Your instructions -> The answer should contain only the lines running from the line with "e ∈ live ∧ encode_key" to the end of the material, reproduced verbatim.

[[ Supplied entries open ]]

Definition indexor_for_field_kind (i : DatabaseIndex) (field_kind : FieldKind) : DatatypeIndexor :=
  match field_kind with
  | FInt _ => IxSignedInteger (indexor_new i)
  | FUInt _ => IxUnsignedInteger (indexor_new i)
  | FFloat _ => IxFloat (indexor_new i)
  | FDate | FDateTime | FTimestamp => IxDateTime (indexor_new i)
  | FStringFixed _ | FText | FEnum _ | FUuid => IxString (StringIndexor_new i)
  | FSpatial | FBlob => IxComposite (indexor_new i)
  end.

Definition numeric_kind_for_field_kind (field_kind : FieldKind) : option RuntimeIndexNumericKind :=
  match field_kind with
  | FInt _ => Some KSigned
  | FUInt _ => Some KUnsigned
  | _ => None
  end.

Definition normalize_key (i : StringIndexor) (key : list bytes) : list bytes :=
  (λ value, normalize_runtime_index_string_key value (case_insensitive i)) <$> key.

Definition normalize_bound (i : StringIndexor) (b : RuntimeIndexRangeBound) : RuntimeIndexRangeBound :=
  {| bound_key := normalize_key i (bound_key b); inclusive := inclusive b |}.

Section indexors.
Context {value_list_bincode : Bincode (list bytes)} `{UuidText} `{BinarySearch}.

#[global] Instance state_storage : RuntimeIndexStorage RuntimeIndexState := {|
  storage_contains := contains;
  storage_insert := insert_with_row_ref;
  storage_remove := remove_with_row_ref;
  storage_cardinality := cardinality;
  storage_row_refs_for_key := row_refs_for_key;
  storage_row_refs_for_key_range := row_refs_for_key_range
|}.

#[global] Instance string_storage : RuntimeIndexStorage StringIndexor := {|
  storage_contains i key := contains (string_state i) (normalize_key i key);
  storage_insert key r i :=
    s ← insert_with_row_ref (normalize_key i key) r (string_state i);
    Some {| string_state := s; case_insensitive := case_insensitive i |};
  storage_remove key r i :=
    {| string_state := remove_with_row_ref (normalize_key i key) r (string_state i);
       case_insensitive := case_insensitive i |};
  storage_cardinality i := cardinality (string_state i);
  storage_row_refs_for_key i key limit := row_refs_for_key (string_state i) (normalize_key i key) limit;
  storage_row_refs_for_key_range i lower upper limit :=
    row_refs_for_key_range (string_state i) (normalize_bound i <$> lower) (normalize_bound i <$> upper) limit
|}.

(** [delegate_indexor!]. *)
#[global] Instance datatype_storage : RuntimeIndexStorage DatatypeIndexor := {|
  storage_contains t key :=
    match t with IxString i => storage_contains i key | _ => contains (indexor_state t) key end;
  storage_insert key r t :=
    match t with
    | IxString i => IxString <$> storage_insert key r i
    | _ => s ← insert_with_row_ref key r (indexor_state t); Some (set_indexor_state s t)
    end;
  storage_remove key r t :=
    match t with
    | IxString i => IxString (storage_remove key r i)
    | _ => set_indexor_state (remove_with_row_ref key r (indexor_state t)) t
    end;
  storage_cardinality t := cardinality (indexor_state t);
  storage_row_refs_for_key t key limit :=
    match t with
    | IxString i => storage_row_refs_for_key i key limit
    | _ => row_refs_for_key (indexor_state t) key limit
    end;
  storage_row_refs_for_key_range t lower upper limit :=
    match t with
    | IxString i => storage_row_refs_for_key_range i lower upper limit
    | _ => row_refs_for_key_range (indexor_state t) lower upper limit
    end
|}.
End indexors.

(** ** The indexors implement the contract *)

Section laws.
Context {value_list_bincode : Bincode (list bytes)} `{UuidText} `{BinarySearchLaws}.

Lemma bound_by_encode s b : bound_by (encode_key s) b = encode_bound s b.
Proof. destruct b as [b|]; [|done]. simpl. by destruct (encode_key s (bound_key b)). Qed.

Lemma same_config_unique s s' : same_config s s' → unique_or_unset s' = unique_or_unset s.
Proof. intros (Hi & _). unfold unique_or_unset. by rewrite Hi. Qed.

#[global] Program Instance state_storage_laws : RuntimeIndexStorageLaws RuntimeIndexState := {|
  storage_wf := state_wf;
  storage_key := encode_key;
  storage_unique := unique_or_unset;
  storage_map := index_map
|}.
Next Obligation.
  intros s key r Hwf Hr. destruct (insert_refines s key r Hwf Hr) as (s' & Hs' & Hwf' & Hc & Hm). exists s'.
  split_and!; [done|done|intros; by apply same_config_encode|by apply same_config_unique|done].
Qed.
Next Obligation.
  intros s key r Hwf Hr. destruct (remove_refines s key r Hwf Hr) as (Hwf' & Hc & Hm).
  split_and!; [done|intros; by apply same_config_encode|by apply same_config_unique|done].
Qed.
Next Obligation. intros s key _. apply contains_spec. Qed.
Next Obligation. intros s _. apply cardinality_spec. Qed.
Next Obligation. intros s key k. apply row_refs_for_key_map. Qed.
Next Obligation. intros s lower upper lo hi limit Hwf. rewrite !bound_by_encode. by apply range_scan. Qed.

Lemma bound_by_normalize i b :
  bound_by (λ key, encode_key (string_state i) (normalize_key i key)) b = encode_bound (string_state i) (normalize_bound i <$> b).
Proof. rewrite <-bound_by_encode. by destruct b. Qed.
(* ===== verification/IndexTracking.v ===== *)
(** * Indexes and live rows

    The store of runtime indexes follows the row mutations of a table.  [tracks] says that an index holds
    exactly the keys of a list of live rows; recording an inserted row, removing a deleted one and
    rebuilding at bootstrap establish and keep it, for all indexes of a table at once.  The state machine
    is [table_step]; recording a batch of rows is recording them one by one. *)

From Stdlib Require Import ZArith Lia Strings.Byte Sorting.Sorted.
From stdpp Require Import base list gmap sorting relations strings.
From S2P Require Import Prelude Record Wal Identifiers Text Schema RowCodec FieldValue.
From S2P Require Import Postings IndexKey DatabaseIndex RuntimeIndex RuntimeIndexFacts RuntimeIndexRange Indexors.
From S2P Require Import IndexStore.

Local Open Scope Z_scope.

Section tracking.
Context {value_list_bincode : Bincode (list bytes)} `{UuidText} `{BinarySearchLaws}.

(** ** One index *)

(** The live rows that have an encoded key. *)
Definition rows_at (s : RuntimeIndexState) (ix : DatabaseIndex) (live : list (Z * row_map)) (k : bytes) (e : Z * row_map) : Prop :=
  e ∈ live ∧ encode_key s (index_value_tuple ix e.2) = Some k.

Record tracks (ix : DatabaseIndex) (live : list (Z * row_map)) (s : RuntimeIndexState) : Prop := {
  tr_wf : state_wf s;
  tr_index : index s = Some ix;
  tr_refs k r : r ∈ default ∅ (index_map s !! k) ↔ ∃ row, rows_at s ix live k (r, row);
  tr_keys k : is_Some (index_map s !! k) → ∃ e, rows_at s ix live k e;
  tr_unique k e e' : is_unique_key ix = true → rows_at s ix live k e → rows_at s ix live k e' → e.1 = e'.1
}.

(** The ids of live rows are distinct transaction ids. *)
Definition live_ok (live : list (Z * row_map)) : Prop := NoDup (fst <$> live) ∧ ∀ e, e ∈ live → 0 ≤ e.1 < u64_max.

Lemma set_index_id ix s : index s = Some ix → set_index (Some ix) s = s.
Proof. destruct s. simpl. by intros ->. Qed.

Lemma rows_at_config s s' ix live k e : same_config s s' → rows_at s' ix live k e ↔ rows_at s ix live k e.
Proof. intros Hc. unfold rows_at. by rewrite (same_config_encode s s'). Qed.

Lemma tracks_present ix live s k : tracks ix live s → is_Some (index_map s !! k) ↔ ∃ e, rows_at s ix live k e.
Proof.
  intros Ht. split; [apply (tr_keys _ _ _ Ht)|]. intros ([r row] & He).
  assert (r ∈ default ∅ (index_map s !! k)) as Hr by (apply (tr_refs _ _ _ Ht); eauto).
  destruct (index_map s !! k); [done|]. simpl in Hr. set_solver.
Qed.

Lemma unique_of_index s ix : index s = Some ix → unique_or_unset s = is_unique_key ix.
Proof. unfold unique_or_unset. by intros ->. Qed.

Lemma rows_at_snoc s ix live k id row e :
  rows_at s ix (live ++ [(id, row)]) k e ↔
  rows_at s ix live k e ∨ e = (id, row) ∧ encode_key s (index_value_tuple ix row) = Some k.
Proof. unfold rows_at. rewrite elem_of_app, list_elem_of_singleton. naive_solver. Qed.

[[ Supplied entries closed ]]

Written solution ->
  e ∈ live ∧ encode_key s (index_value_tuple ix e.2) = Some k.

Record tracks (ix : DatabaseIndex) (live : list (Z * row_map)) (s : RuntimeIndexState) : Prop := {
  tr_wf : state_wf s;
  tr_index : index s = Some ix;
  tr_refs k r : r ∈ default ∅ (index_map s !! k) ↔ ∃ row, rows_at s ix live k (r, row);
  tr_keys k : is_Some (index_map s !! k) → ∃ e, rows_at s ix live k e;
  tr_unique k e e' : is_unique_key ix = true → rows_at s ix live k e → rows_at s ix live k e' → e.1 = e'.1
}.

(** The ids of live rows are distinct transaction ids. *)
Definition live_ok (live : list (Z * row_map)) : Prop := NoDup (fst <$> live) ∧ ∀ e, e ∈ live → 0 ≤ e.1 < u64_max.

Lemma set_index_id ix s : index s = Some ix → set_index (Some ix) s = s.
Proof. destruct s. simpl. by intros ->. Qed.

Lemma rows_at_config s s' ix live k e : same_config s s' → rows_at s' ix live k e ↔ rows_at s ix live k e.
Proof. intros Hc. unfold rows_at. by rewrite (same_config_encode s s'). Qed.

Lemma tracks_present ix live s k : tracks ix live s → is_Some (index_map s !! k) ↔ ∃ e, rows_at s ix live k e.
Proof.
  intros Ht. split; [apply (tr_keys _ _ _ Ht)|]. intros ([r row] & He).
  assert (r ∈ default ∅ (index_map s !! k)) as Hr by (apply (tr_refs _ _ _ Ht); eauto).
  destruct (index_map s !! k); [done|]. simpl in Hr. set_solver.
Qed.

Lemma unique_of_index s ix : index s = Some ix → unique_or_unset s = is_unique_key ix.
Proof. unfold unique_or_unset. by intros ->. Qed.

Lemma rows_at_snoc s ix live k id row e :
  rows_at s ix (live ++ [(id, row)]) k e ↔
  rows_at s ix live k e ∨ e = (id, row) ∧ encode_key s (index_value_tuple ix row) = Some k.
Proof. unfold rows_at. rewrite elem_of_app, list_elem_of_singleton. naive_solver. Qed.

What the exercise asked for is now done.